I am beginner and want to become a Cybersecurity Analyst.

After searching, I found this awesome cyber security roadmap on internet. I want your suggestions and feedback whether I follow this roadmap or not.

Cyber Security Roadmap

ONE OF THE FASTEST GROWING FIELDS IN COMPUTER SCIENCE IS THAT OF CYBERSECURITY. THE WORLD IS DIGITIZING AND TODAY, WE HAVE MORE COMPUTERS AND SMARTPHONES THAN EVER BEFORE.

LARGE CORPORATES HAVE A LOT OF DIGITAL INFORMATION AND SO, THE SECURITY OF THIS DATA BECOMES CRITICAL. AS A RESULT, THEY ARE INVESTING HEAVILY IN DATA SECURITY.

THIS OPENS UP A LOT OF JOB OPPORTUNITIES IN THE MARKET FOR ENGINEERS WHO ARE LOOKING FOR JOBS IN A CUTTING-EDGE, FAST-GROWING FIELD.

IN THIS ROADMAP, WE WILL TALK ABOUT THE VARIOUS DOMAINS OF CYBERSECURITY AND HOW YOU CAN BUILD A CAREER IN IT.
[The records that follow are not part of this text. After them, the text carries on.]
(** The other child of a node with two. *)
Lemma other_child (l : list (@node V)) r c : length l = 2%nat -> l !! r = Some c ->
  ∃ c', arr_get l (1 .^ Z.of_nat r) = Some c' /\ spliceOut l r = [c'] /\ c' ∈ l.
Proof.
  intros Hl E. destruct l as [|x [|y [|]]]; try done. destruct r as [|[|r]]; [| |done].
  - exists y. cbn. split_and!; [done|done|set_solver].
  - exists x. cbn. split_and!; [done|done|set_solver].
Qed.

Section bitmap_update.
Context (d : nat) (b : Z) (ch : list (option (@node V))) (k : key) (ov : option V) (x0 : option (@node V)).
Let i := slot d (hash k).
Hypothesis (Hk : is_int32 (hash k)) (Hd : (d <= 6)%nat) (Hl : length ch = 32%nat) (Hb : bits_ok b ch) (Hw : slots_wf d ch)
  (Hat : slots_at d ch) (Hsz : (1 <= length (occupied ch) <= 16)%nat)
  (H1 : ∀ c, occupied ch = [c] -> isLeafNode c = false) (Hx : ch !! i = Some x0).

Let Hi : (i < 32)%nat := slot_lt d (hash k).

(** The slots after the child's update form a bitmap node again. *)
Lemma bitmap_node_ok b' o cs a : child_spec (S d) x0 k ov (o, cs, a) -> o <> Same ->
  let ch' := <[i := slot_after x0 o]> ch in
  bits_ok b' ch' -> (1 <= length (occupied ch') <= 16)%nat ->
  (∀ c, occupied ch' = [c] -> isLeafNode c = false) ->
  update_spec d (BitmapIndexedNode b (occupied ch)) k ov (New (BitmapIndexedNode b' (occupied ch')), cs, a).
Proof using Hk Hd Hl Hw Hat Hx.
  intros Hc Ho ch' Hb' Hsz' H1'. eapply branch_update_spec; [done|done|done|done|done|done| |done].
  destruct (child_spec_upd _ _ _ _ _ _ _ Hk Hc Ho) as (Hu & Hxw & _).
  apply wf_bitmap; try done.
  - unfold ch'. by rewrite length_insert.
  - by eapply slots_set_wf.
  - by eapply slots_set_at.
Qed.

Lemma bitmap_gone_ok cs a : child_spec (S d) x0 k ov (Gone, cs, a) ->
  update_spec d (BitmapIndexedNode b (occupied ch)) k ov
    (bitmap_update b (occupied ch) (Z.of_nat i) Gone, cs, a).
Proof using Hk Hd Hl Hb Hw Hat Hsz H1 Hx Hi.
  intros Hc. unfold bitmap_update. cbv zeta. rewrite popCount_below, Nat2Z.id, (rank_occupied b ch) by (done || lia).
  assert (∃ c0, x0 = Some c0 /\ isLeafNode c0 = true) as (c0 & E0 & Hleaf).
  { destruct x0 as [c0|]; [|by destruct ov]. destruct Hc as (_ & _ & _ & ? & _). eauto. }
  assert (Hx' : ch !! i = Some (Some c0)) by (by rewrite Hx, E0).
  assert (Ht : taken ch i = true) by (by eapply taken_Some).
  assert (Hcount := occupied_count ch i _ None Hx'). cbn in Hcount.
  assert (Hlook := occupied_lookup ch i c0 Hx'). assert (Hout := occupied_out ch i c0 Hx').
  set (r := length (occupied (take i ch))) in *.
  assert (Hsz' : (2 <= length (occupied ch))%nat).
  { destruct (decide (length (occupied ch) = 1%nat)) as [E1|]; [|lia].
    destruct (occupied ch) as [|c [|]] eqn:Eo; try done. destruct r; [|done]. injection Hlook as ->.
    rewrite (H1 c0 eq_refl) in Hleaf. done. }
  unfold len. destruct (Z.eqb_spec (Z.of_nat (length (occupied ch))) 2) as [E2|E2].
  - destruct (other_child (occupied ch) r c0 ltac:(lia) Hlook) as (c' & -> & Eo & Hin). rewrite Eo in Hout. cbn [andb].
    destruct (isLeafNode c') eqn:El'.
    + eapply (branch_update_spec d _ ch k ov x0 Gone); [done|done|done|done|done|done| |].
      * apply elem_of_occupied in Hin as [j Hj]. eapply wf_leaf; [done|by eapply Hw].
      * intros e. cbn [slot_after]. fold i. rewrite <- Hout. cbn. by rewrite app_nil_r.
    + rewrite Eo, Hout. apply (bitmap_node_ok _ Gone); [done|done|by apply bits_ok_unset|cbn [slot_after]; lia|].
      intros c. cbn [slot_after]. rewrite <- Hout. by intros [= <-].
  - rewrite Hout. destruct (arr_get (occupied ch) (1 .^ Z.of_nat r)); cbn [andb].
    all: apply (bitmap_node_ok _ Gone); [done|done|by apply bits_ok_unset|cbn [slot_after]; lia|].
    all: intros c E; cbn [slot_after] in E; rewrite E in Hcount; cbn in Hcount; lia.
Qed.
THIS ROADMAP HAS BEEN CONTRIBUTED BY NIMIT JAIN. NIMIT WORKS AT A REPUTED CYBERSECURITY FIRM AS A SENIOR SECURITY ENGINEER.

SURPRISINGLY, NIMIT IS NOT FROM COMPUTER SCIENCE - HE HAS LEARNT IT ALL BY HIMSELF, SETTING UP A GREAT EXAMPLE FOR ALL THOSE WHO ARE NOT FROM COMPUTER SCIENCE, BUT WANT TO BUILD A CAREER IN THE TECH DOMAIN.

CYBERSECURITY IS A BROAD DOMAIN AND IT CAN BE CLASSIFIED INTO THE FOLLOWING 5 SUBDOMAINS:

WEB APPLICATION SECURITY

NETWORK SECURITY

ANDROID/IOS SECURITY (MOBILE SECURITY

FORENSIC

CYBERSECURITY TRAINING

FOR A BEGINNER WHO HAS RECENTLY GRADUATED FROM COLLEGE AND IS LOOKING TO BUILD A CAREER IN CYBERSECURITY, THE FIRST 3 (WEB APPLICATION SECURITY, NETWORK SECURITY AND MOBILE SECURITY) ARE GREAT STARTING POINTS.

IN FACT, FOR THOSE WHO HAVE SOME PRIOR EXPERIENCE OF CYBERSECURITY IN COLLEGE, EVEN CYBERSECURITY TRAINING IS A GREAT OPPORTUNITY. ALL 3 OF THEM HAVE COMMON STARTING STEPS:

LEARN THE BASICS OF THE SECURITY DOMAIN AS A WHOLE TO GET A HIGH-LEVEL UNDERSTANDING OF ALL THE CONCEPTS

FOR NETWORK DOMAIN, YOU SHOULD CONSIDER BRUSHING UP WITH THE FUNDAMENTAL CONCEPTS OF COMPUTER NETWORKS (TCP, UDP, IP, DNS, ETC

FOR WEB DOMAIN, YOU SHOULD BE AWARE OF THE RELATED TERMINOLOGY LIKE WEB BROWSER, HTML, JAVASCRIPT, HTTPS REQUEST AND RESPONSE, ETC

FOR ANDROID/IOS, IT IS RECOMMENDED THAT YOU HAVE SOME PRIOR EXPERIENCE (OR A PROJECT) OF MOBILE APPLICATION DEVELOPMENT SO THAT YOU HAVE A BETTER UNDERSTANDING OF WHAT’S HAPPENING UNDER THE HOOD.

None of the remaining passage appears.